Beta-mannosidosis, also called lysosomal beta-mannosidase deficiency,[5] is a disorder of oligosaccharide metabolism caused by decreased activity of the enzyme beta-mannosidase. This enzyme is coded for by the gene MANBA, located at 4q22-25. Beta-mannosidosis is inherited in an autosomal recessive manner.[5] Affected individuals appear normal at birth, and can have a variable clinical presentation. Infantile onset forms show severe neurodegeneration, while some children have intellectual disability. Hearing loss and angiokeratomas are common features of the disease.[3][2]

Symptoms and signs


The initial affected individual described in 1986 had a complex phenotype, and was later found to have both beta-mannosidosis and Sanfilippo syndrome.[5] People have been described with a wide spectrum of clinical presentations from infants and children with intellectual disability to adults who present with isolated skin findings (angiokeratomas).[5]

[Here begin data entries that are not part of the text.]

(* ===== verification/Pex.v ===== *)
(** * The executable format ([abi/src/pex.rs], [abi/src/encode.rs])

    The parser of hostile images and the encoder.  Offsets and lengths are
    [usize] values kept as [Z], with every addition and multiplication of the
    source checked at 64 bits. *)

From S2P Require Import Prelude.

Definition PEX_MAGIC : Z := 22562128.
Definition PEX_VERSION : Z := 1.
Definition ARCH_X86_64 : Z := 1.
Definition ARCH_AARCH64 : Z := 2.
Definition HEADER_LEN : Z := 48.
Definition SEGMENT_LEN : Z := 32.
Definition MANIFEST_LEN : Z := 32.
Definition MAX_SEGMENTS : Z := 16.
Definition MAX_MANIFEST : Z := 32.
Definition MAX_SEGMENT_PAGES : Z := 4096.
Definition PERM_R : Z := 1.
Definition PERM_W : Z := 2.
Definition PERM_X : Z := 4.
Definition MANIFEST_SCHED : Z := 1.
Definition MANIFEST_ENDPOINT : Z := 2.
Definition MANIFEST_FRAME : Z := 3.

Inductive PexError :=
| TooShort | BadMagic | BadVersion | ArchMismatch | LenMismatch | TooManyRecords
| TableOutOfBounds | SegmentOutOfBounds | BadMemSize | SegmentTooLarge | BadPermission
| Unaligned | EntryNotExecutable | ReservedNonZero.

Abbreviation R := (res PexError).

Definition blen (b : bytes) : Z := Z.of_nat (length b).

(** [b.get(off..off + n)] and the little-endian reads. *)
Definition get_range (b : bytes) (off : Z) (n : nat) : R bytes :=
  e ← arith 64 (off + Z.of_nat n);
  if (e <=? blen b)%Z then Ok (take n (drop (Z.to_nat off) b)) else Err TooShort.
Definition rd (n : nat) (b : bytes) (off : Z) : R Z := s ← get_range b off n; Ok (from_le s).
Definition rd_u16 := rd 2.
Definition rd_u32 := rd 4.
Definition rd_u64 := rd 8.
(** [*b.get(off).ok_or(TooShort)?] *)
Definition rd_u8 (b : bytes) (off : Z) : R Z := ok_or (b !! Z.to_nat off) TooShort.

Record Segment := mkSegment {
  file_off : Z;
  file_size : Z;
  vaddr : Z;
  mem_size : Z;
  perm : Z
}.

Definition is_exec (s : Segment) : bool := negb (Z.land (perm s) PERM_X =? 0)%Z.
Definition is_write (s : Segment) : bool := negb (Z.land (perm s) PERM_W =? 0)%Z.

Record ManifestEntry := mkManifest {
  m_cap_type : Z;
  dest_slot : Z;
  m_rights : Z;
  param0 : Z;
  param1 : Z
}.

Record Pex := mkPex {
  pbytes : bytes;
  entry : Z;
  seg_off : Z;
  seg_count : Z;
  man_off : Z;
  man_count : Z
}.

Definition table_fits (total off count rec_len : Z) : bool :=
  match checked 64 (count * rec_len) with
  | Some w => match checked 64 (off + w) with
              | Some e => (e <=? total)%Z
              | None => false
              end
  | None => false
  end.

Definition validate_perm (p : Z) : R unit :=
  if negb (Z.land p (255 - Z.lor (Z.lor PERM_R PERM_W) PERM_X) =? 0)%Z
     || (Z.land p PERM_R =? 0)%Z
     || (negb (Z.land p PERM_W =? 0)%Z && negb (Z.land p PERM_X =? 0)%Z)
  then Err BadPermission else Ok ().

Definition segment_raw (p : Pex) (i : Z) : R Segment :=
  w ← arith 64 (i * SEGMENT_LEN);
  base ← arith 64 (seg_off p + w);
  fo ← rd_u32 (pbytes p) base;
  fs ← (o ← arith 64 (base + 4); rd_u32 (pbytes p) o);
  va ← (o ← arith 64 (base + 8); rd_u64 (pbytes p) o);
  ms ← (o ← arith 64 (base + 16); rd_u64 (pbytes p) o);
  pe ← (o ← arith 64 (base + 24); rd_u8 (pbytes p) o);
  Ok (mkSegment fo fs va ms pe).

Definition manifest_raw (p : Pex) (i : Z) : R ManifestEntry :=
  w ← arith 64 (i * MANIFEST_LEN);
  base ← arith 64 (man_off p + w);
  ct ← rd_u8 (pbytes p) base;
  ds ← (o ← arith 64 (base + 2); rd_u16 (pbytes p) o);
  ri ← (o ← arith 64 (base + 4); rd_u32 (pbytes p) o);
  p0 ← (o ← arith 64 (base + 8); rd_u64 (pbytes p) o);
  p1 ← (o ← arith 64 (base + 16); rd_u64 (pbytes p) o);
  Ok (mkManifest ct ds ri p0 p1).

(** The checks of one segment; the answer is whether the entry point lies in it. *)
Definition check_segment (p : Pex) (i : Z) : R bool :=
  s ← segment_raw p i;
  validate_perm (perm s);;
  if negb (Z.land (vaddr s) 4095 =? 0)%Z || negb (Z.land (mem_size s) 4095 =? 0)%Z
  then Err Unaligned else
  if (mem_size s <? file_size s)%Z then Err BadMemSize else
  if (MAX_SEGMENT_PAGES <? Z.shiftr (mem_size s) 12)%Z then Err SegmentTooLarge else
  file_end ← ok_or (checked 64 (file_off s + file_size s)) SegmentOutOfBounds;
  if (blen (pbytes p) <? file_end)%Z then Err SegmentOutOfBounds else
  seg_end ← ok_or (checked 64 (vaddr s + mem_size s)) Unaligned;
  Ok (is_exec s && (vaddr s <=? entry p)%Z && (entry p <? seg_end)%Z).

Fixpoint check_segments (p : Pex) (ix : list nat) (entry_ok : bool) : R bool :=
  match ix with
  | [] => Ok entry_ok
  | i :: ix' =>
      b ← check_segment p (Z.of_nat i);
      check_segments p ix' (if b : bool then true else entry_ok)
  end.

Fixpoint check_manifest (p : Pex) (ix : list nat) : R unit :=
  match ix with
  | [] => Ok ()
  | i :: ix' => manifest_raw p (Z.of_nat i);; check_manifest p ix'
  end.

Definition parse (b : bytes) (arch : Z) : R Pex :=
  if (blen b <? HEADER_LEN)%Z then Err TooShort else
  magic ← rd_u32 b 0;
  if negb (magic =? PEX_MAGIC)%Z then Err BadMagic else
  version ← rd_u16 b 4;
  if negb (version =? PEX_VERSION)%Z then Err BadVersion else
  a ← rd_u16 b 6;
  if negb (a =? arch)%Z then Err ArchMismatch else
  ent ← rd_u64 b 8;
  total_len ← rd_u32 b 16;
  if negb (total_len =? blen b)%Z then Err LenMismatch else
  so ← rd_u32 b 20;
  sc ← rd_u16 b 24;
  mc ← rd_u16 b 26;
  mo ← rd_u32 b 28;
  integ_off ← rd_u32 b 32;
  integ_len ← rd_u32 b 36;
  reserved ← rd_u64 b 40;
  if negb (reserved =? 0)%Z then Err ReservedNonZero else
  if (MAX_SEGMENTS <? sc)%Z || (MAX_MANIFEST <? mc)%Z then Err TooManyRecords else
  if negb (table_fits (blen b) so sc SEGMENT_LEN) || negb (table_fits (blen b) mo mc MANIFEST_LEN)
  then Err TableOutOfBounds else
  (if negb (integ_len =? 0)%Z then
     e ← ok_or (checked 64 (integ_off + integ_len)) TableOutOfBounds;
     if (blen b <? e)%Z then Err TableOutOfBounds else Ok ()
   else Ok ());;
  let p := mkPex b ent so sc mo mc in
  entry_ok ← check_segments p (seq 0 (Z.to_nat sc)) false;
  if negb entry_ok then Err EntryNotExecutable else
  check_manifest p (seq 0 (Z.to_nat mc));;
  Ok p.

(** The accessors: [assert!] and [expect] are panics. *)
Definition expect {A} (r : R A) : R A := match r with Ok a => Ok a | _ => Panic end.

Definition segment (p : Pex) (i : Z) : R Segment :=
  if (i <? seg_count p)%Z then expect (segment_raw p i) else Panic.

Definition segment_data (p : Pex) (i : Z) : R bytes :=
  s ← segment p i;
  e ← arith 64 (file_off s + file_size s);
  if (e <=? blen (pbytes p))%Z
  then Ok (take (Z.to_nat (file_size s)) (drop (Z.to_nat (file_off s)) (pbytes p)))
  else Panic.

Definition manifest (p : Pex) (i : Z) : R ManifestEntry :=
  if (i <? man_count p)%Z then expect (manifest_raw p i) else Panic.

(** ** Reads inside the buffer succeed *)

Lemma rd_in n b off :
  (0 <= off)%Z → (off + Z.of_nat n <= blen b)%Z → (blen b < 2 ^ 64)%Z →
  rd n b off = Ok (from_le (take n (drop (Z.to_nat off) b))).
Proof.
  intros H1 H2 H3. unfold rd, get_range. munfold. rewrite arith_in by (unfold in_u; lia).
  by rewrite (proj2 (Z.leb_le _ _)).
Qed.

Lemma rd_bound n b off v : byte_list b → rd n b off = Ok v → (0 <= v < 256 ^ Z.of_nat n)%Z.
Proof.
  unfold rd, get_range. munfold. intros Hb H. repeat case_match; simplify_eq.
  pose proof (from_le_bound (take n (drop (Z.to_nat off) b))) as Hf.
  assert (byte_list (take n (drop (Z.to_nat off) b))) as Hl by (by apply Forall_take, Forall_drop).
  specialize (Hf Hl). split; [apply Hf|]. eapply Z.lt_le_trans; [apply Hf|].
  apply Z.pow_le_mono_r; [lia|]. rewrite length_take. lia.
Qed.

(** The outcome of reading a record that lies in the buffer: never a panic. *)
Lemma segment_raw_in p i :
  byte_list (pbytes p) → (blen (pbytes p) < 2 ^ 32)%Z → (0 <= seg_off p)%Z → (0 <= i)%Z →
  (seg_off p + (i + 1) * SEGMENT_LEN <= blen (pbytes p))%Z →
  ∃ s, segment_raw p i = Ok s ∧ in_u 32 (file_off s) ∧ in_u 32 (file_size s) ∧
    in_u 64 (vaddr s) ∧ in_u 64 (mem_size s) ∧ in_u 8 (perm s).
Proof.
  unfold SEGMENT_LEN. intros Hb Hl Ho Hi Hend. unfold segment_raw, SEGMENT_LEN, rd_u32, rd_u64, rd_u8. munfold.
  rewrite !arith_in by (unfold in_u; lia).
  assert (∃ x, pbytes p !! Z.to_nat (seg_off p + i * 32 + 24) = Some x) as [x Hx].
  { apply lookup_lt_is_Some_2. unfold blen in *. lia. }
  assert (∀ n o, (o + n <= 32)%nat → ∃ v, rd n (pbytes p) (seg_off p + i * 32 + Z.of_nat o) = Ok v ∧
    (0 <= v < 256 ^ Z.of_nat n)%Z) as Hr.
  { intros n o Hno. eexists. split; [apply rd_in; lia|]. eapply rd_bound; [done|apply rd_in; lia]. }
  destruct (Hr 4 0) as (v0 & H0 & B0); [lia|]. rewrite Z.add_0_r in H0. rewrite H0.
  destruct (Hr 4 4) as (v1 & H1 & B1); [lia|]. change (Z.of_nat 4) with 4%Z in H1. rewrite H1.
  destruct (Hr 8 8) as (v2 & H2 & B2); [lia|]. change (Z.of_nat 8) with 8%Z in H2. rewrite H2.
  destruct (Hr 8 16) as (v3 & H3 & B3); [lia|]. change (Z.of_nat 16) with 16%Z in H3. rewrite H3.
  rewrite Hx. eexists. split; [reflexivity|]. simpl.
  pose proof (Forall_lookup_1 _ _ _ _ Hb Hx) as Bx. unfold in_u. simpl in *. split_and!; lia.
Qed.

Most cases are identified in the first year of life with respiratory infections, hearing loss and intellectual disability. Because of its rarity, and non-specific clinical findings, beta-mannosidosis can go undiagnosed until adulthood, where it can present with intellectual disability and behavioral problems, including aggression.[6][1]


In terms of causation several mutations in the MANBA gene is the cause of beta-mannosidosis. The cytogenetic location of the gene is 4q24, furthermore the condition is inherited in an autosomal recessive manner[7][2]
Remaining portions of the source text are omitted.